Stored data entries:
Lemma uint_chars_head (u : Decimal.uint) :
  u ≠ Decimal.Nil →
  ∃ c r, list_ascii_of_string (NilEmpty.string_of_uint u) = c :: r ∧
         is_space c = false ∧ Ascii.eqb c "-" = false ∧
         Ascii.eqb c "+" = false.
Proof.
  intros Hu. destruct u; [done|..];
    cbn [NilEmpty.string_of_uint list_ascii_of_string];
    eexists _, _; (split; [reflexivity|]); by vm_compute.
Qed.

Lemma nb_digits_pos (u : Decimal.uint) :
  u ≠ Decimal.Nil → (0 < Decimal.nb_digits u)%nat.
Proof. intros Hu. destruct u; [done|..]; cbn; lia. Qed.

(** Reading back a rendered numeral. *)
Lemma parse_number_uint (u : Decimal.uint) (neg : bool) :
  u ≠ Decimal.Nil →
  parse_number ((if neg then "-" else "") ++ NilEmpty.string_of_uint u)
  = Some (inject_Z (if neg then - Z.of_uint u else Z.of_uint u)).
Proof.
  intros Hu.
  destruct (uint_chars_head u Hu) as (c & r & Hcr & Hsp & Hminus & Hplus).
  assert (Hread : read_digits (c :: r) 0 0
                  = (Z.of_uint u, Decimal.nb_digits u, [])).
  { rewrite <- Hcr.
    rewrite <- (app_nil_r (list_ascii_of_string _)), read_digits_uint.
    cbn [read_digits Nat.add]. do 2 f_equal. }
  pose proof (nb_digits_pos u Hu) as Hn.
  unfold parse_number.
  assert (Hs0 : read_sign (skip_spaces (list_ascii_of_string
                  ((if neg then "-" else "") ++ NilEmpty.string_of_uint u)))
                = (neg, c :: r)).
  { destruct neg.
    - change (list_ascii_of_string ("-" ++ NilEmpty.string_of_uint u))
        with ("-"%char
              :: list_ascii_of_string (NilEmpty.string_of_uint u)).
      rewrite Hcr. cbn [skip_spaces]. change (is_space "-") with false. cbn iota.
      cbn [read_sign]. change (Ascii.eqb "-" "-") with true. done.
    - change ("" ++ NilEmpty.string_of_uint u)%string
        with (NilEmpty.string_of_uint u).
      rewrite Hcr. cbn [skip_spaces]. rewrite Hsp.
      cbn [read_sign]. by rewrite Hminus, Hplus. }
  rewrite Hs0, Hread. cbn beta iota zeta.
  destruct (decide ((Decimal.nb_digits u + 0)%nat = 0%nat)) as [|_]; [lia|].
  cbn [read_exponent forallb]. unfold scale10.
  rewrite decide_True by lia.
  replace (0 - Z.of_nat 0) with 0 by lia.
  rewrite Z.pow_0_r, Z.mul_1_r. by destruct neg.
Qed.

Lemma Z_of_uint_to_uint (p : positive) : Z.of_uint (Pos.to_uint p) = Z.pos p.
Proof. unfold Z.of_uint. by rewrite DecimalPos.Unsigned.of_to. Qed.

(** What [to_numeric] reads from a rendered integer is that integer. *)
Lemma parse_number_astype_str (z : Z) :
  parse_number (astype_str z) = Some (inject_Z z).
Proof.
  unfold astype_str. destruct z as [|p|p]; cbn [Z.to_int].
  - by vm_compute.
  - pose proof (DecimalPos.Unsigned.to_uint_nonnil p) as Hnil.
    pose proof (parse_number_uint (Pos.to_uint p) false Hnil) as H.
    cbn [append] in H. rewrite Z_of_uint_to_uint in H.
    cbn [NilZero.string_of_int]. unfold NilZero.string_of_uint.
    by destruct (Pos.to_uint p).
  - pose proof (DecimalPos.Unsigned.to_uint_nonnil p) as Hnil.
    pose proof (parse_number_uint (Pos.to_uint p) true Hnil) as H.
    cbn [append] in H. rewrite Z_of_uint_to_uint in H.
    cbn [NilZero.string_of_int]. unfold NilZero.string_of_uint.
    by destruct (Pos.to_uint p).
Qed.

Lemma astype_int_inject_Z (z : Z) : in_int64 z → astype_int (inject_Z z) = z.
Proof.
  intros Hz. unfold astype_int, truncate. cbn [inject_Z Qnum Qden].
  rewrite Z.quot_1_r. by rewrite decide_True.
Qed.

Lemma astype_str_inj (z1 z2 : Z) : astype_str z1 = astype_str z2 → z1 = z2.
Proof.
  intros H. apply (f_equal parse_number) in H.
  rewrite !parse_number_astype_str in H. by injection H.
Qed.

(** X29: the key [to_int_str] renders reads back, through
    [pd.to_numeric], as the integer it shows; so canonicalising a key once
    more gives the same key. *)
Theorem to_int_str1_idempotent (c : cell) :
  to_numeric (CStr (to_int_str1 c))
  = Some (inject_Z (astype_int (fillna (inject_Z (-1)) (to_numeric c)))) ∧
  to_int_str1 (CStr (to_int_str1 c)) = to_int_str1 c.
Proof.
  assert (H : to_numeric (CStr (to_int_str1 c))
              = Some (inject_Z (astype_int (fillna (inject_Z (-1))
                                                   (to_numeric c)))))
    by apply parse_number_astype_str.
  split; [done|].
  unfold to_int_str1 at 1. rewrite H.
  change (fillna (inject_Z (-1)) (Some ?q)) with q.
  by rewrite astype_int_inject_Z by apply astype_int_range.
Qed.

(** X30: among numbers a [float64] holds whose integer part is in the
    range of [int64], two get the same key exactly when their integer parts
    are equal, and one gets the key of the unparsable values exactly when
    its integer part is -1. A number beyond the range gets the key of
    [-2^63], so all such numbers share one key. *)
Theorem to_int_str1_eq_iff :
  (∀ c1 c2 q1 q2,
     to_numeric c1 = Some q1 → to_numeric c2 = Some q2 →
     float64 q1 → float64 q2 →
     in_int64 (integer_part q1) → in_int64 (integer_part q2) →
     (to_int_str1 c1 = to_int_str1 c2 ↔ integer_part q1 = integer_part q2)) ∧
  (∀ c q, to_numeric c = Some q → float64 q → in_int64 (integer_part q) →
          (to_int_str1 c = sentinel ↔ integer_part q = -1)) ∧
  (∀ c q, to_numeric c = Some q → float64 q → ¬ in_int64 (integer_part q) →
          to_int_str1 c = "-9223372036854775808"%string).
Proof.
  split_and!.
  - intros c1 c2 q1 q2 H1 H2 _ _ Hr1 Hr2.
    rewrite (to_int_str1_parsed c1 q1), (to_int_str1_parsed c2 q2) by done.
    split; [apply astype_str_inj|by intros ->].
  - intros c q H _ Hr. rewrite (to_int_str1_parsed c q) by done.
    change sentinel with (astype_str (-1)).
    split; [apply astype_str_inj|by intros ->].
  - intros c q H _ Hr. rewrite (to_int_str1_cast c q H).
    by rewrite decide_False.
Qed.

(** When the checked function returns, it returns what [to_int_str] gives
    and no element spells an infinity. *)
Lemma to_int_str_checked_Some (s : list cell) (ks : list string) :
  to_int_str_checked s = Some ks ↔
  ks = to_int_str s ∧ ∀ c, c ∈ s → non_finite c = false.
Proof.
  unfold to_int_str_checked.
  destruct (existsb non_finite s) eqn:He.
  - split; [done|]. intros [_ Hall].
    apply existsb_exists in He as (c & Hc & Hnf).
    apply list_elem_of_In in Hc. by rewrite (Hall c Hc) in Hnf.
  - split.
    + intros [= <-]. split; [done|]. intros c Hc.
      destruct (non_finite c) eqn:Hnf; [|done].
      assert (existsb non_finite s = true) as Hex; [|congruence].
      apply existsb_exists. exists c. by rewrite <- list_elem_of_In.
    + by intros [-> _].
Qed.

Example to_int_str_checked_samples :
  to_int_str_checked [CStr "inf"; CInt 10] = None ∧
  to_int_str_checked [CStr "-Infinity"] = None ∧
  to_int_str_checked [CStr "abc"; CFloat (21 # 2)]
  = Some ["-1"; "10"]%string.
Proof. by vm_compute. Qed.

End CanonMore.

* * *

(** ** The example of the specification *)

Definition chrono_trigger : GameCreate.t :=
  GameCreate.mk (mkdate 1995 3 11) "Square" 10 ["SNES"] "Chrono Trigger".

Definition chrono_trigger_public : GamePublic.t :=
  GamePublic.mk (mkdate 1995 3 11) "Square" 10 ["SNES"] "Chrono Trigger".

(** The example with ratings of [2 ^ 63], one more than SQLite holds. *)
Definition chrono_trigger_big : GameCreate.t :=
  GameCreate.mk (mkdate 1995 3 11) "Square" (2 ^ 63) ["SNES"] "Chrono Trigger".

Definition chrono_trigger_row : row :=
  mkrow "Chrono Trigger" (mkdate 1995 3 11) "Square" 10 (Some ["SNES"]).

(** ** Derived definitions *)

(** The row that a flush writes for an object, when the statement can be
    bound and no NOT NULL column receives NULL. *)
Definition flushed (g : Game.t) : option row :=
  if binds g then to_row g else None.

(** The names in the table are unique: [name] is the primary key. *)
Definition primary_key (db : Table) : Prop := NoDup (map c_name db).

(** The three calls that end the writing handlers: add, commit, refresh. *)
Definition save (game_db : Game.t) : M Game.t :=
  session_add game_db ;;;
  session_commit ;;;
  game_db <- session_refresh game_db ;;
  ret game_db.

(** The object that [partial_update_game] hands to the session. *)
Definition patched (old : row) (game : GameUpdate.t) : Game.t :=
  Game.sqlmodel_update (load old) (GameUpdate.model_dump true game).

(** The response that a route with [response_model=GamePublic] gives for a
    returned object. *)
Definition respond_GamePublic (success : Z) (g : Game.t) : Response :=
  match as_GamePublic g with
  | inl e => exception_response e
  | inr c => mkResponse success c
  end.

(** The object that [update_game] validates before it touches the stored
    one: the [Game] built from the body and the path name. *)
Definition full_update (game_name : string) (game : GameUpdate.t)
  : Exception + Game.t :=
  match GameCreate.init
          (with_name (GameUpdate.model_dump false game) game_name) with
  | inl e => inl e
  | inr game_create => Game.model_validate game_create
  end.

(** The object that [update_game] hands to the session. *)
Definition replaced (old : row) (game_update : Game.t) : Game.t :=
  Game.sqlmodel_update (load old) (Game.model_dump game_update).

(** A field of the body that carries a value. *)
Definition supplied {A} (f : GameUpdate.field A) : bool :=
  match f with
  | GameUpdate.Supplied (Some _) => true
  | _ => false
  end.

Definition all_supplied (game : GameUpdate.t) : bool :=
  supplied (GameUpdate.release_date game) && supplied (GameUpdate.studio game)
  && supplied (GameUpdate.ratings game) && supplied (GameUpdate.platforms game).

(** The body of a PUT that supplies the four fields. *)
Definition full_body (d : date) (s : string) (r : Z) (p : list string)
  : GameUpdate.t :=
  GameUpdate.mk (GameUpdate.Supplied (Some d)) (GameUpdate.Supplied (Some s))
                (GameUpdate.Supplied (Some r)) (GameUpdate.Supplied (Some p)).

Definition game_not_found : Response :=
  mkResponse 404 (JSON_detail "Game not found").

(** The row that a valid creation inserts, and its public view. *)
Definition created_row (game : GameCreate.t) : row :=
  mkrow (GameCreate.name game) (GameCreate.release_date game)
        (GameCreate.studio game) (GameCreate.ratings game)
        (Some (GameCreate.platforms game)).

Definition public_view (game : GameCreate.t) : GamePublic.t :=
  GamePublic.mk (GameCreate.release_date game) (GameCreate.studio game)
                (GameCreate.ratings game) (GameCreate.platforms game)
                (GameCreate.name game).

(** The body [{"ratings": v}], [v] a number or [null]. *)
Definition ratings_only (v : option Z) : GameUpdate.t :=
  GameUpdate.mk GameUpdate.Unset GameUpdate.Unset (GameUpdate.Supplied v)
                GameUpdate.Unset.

§ WHAT YOU HAVE TO DO
Which lines of the records above hold the word "rendered"? Copy each of them.

§ TASK RESULT
(** Reading back a rendered numeral. *)
(** What [to_numeric] reads from a rendered integer is that integer. *)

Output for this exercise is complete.